The Cairngorms form the largest area of high ground in the UK and temperatures are often cool, even in summer. We saw small pockets of snow, remnants of the winter season, on the northern slopes of the surrounding mountains, even in July.
The Cairngorms are also hailed as the largest climatic, geomorphological and biological arctic area in the UK. Surprisingly, there is an abundance of life on the vast mountainous plateau.
In addition to lichens and moss, plants like Mat Grass, Carnation Sedge, and Woolly Fringe-Moss thrive. Blooms, which tend to look best in spring, include Lady’s Mantle, Starry Saxifrage, and Dwarf Cornel.
A small, rounded bird called a ptarmigan is a relatively common sight on the mountain and its plumage changes color to suit the seasons. During our walk we saw other birds, such as the plover and the snow bunting. If you’re lucky, and I’ve been to other mountains in the Cairngorms, you might see a golden eagle soaring overhead.
Magnificent views from the summit of Cairn Gorm
Cairn Gorm rises to 1244m at the summit. As well as being one of the highest peaks in the UK, it easily falls under a list of Scottish mountains known as Munros. There are 282 Munros with an elevation of more than 914.4 m (3,000 ft).
At the top, near a weather station and a large cairn, the group stopped to take in the 360-degree views. I chatted with other people who were experiencing their first summit on a Scottish mountain. They spoke enthusiastically about the incredible feeling of being in a “wild and remote” place, the “peace and quiet” and the “stunning scenery”.
Although I have bagged all the Munros and often go for walks and runs in the hills and mountains of Scotland, it was a joy to see other people’s happiness and delight. For those too young or lacking the fitness and experience to hike Scotland’s rugged terrain, the Cairngorm Mountain Funicular and Guided Summit Walk offer an incredible treat.
I took my time slowly turning in a full circle and really witnessing the fabulous views in all directions.
To the northeast I could see the large rocky summit knolls of Bynack More and Creag Mhor (I completed a recent challenging hike to both of these mountains) and to the southeast Beinn Mheadhoin.
Further south, the UK’s second highest mountain, Ben Macdui, loomed over tall, steep crags, which also plunged down to the western shore of beautiful Loch Avon.
Looking north and northeast, I saw the sparkling waters of Loch Morlich far below, surrounded by the lush green of Rothiemurchus Forest and the tiny buildings of the town of Aviemore.

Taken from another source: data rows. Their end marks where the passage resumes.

(* ===== verification/Storage.v ===== *)
(** The value storage as a map ([ValueStorage.cpp]: [put_vs_entry],
    [init_w_chunk], [forced_write_chunk]).

    [stored v m a e]: the storage holds entry [e] for address-table entry [a],
    on disk or in the buffer of a writer.  [storage_inv] ties together the
    ownership of chunks, the links between slots and the address table, and
    the buffers being filled.  The theorems of this file say that
    [put_vs_entry], on every branch and whatever collection it triggers, adds
    one entry to that map and changes nothing else, and that writing out a
    buffer changes nothing. *)

From S2P Require Import Prelude Config TaggedPtr Objects IoUring ValueStorage ChunkWrite.
From S2P Require Import ChunkAlloc GarbageCollection GcLoop.

Local Open Scope Z_scope.

Section storage.
Context `{Config} `{IoUring} `{StdSort}.
Context `{!WfConfig _} `{!IoUringOk _}.

Abbreviation ENTRIES := MTS_VS_ENTRIES_PER_CHUNK.

(** * Writers *)

(** The chunk a writer holds and the entries waiting in its buffer. *)
Definition w_held (w : w_chunk_t) : list Z :=
  if (wc_entry_offset w =? 0)%nat then [] else [wc_chunk_offset w].
Definition w_pending (w : w_chunk_t) : list vs_entry_t := take (wc_entry_offset w) (w_buffer w).

Definition w_ok (m : memory) (w : w_chunk_t) : Prop :=
  length (w_buffer w) = ENTRIES /\
  if (wc_entry_offset w =? 0)%nat then moved_entry_list w = []
  else chunk_filling m w (w_pending w).

Definition all_held (ws : list w_chunk_t) : list Z := ws ≫= w_held.
Definition all_pending (ws : list w_chunk_t) : list vs_entry_t := ws ≫= w_pending.

(** * The invariant *)

Section inv.
(** The key of an address-table entry, as the index records it. *)
Context (K : gmap Z Z).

On a clear day it can be seen as far north as Ben Wyvis and the Assynt mountain ranges north of Ullapool.
I have visited this exact location many times, in different seasons and all kinds of weather, on foot and on skis and it always lifts my spirits.
Other walks and things to do on Cairngorm Mountain
If you have the experience, fitness and energy, it’s a relatively easy hike in good weather to reach the top of Cairn Gorm. From the base station, a hike back on a trail extends to 6.5km and about 585m in elevation.
A longer walk of 11 km. See the summit of the Northern Corries and Cairn Gorm. see Walking Highlands.
A half-day ranger-guided hike. on a Thursday morning from June to October it also explores the Northern Corries of Cairn Gorm.
You also can ride the funicular up and down, but then you can’t walk to the top alone.
Spend time at Ptarmigan Upper Stationwhere there is a restaurant with panoramic views, Cairngorm Gin Bar, a terrace with views, an immersive 270 degree exhibition (I really liked it), Cairngorm Learning Zone with interactive sandboxes for children and Shop at the Top selling gifts, clothes and local products
Cairngorm Mountain Bike Park: Green trails for beginners and younger children; intermediate grade blue trails; and exciting red trails. Bike rental is available.
In winter, there is a variety of ski and snowboard options
- For the sake of disclosure, I was invited to join the Summit Guided Hike and did not pay for the trip. This article is my own point of view and has been written without input from Cairngorm Mountains.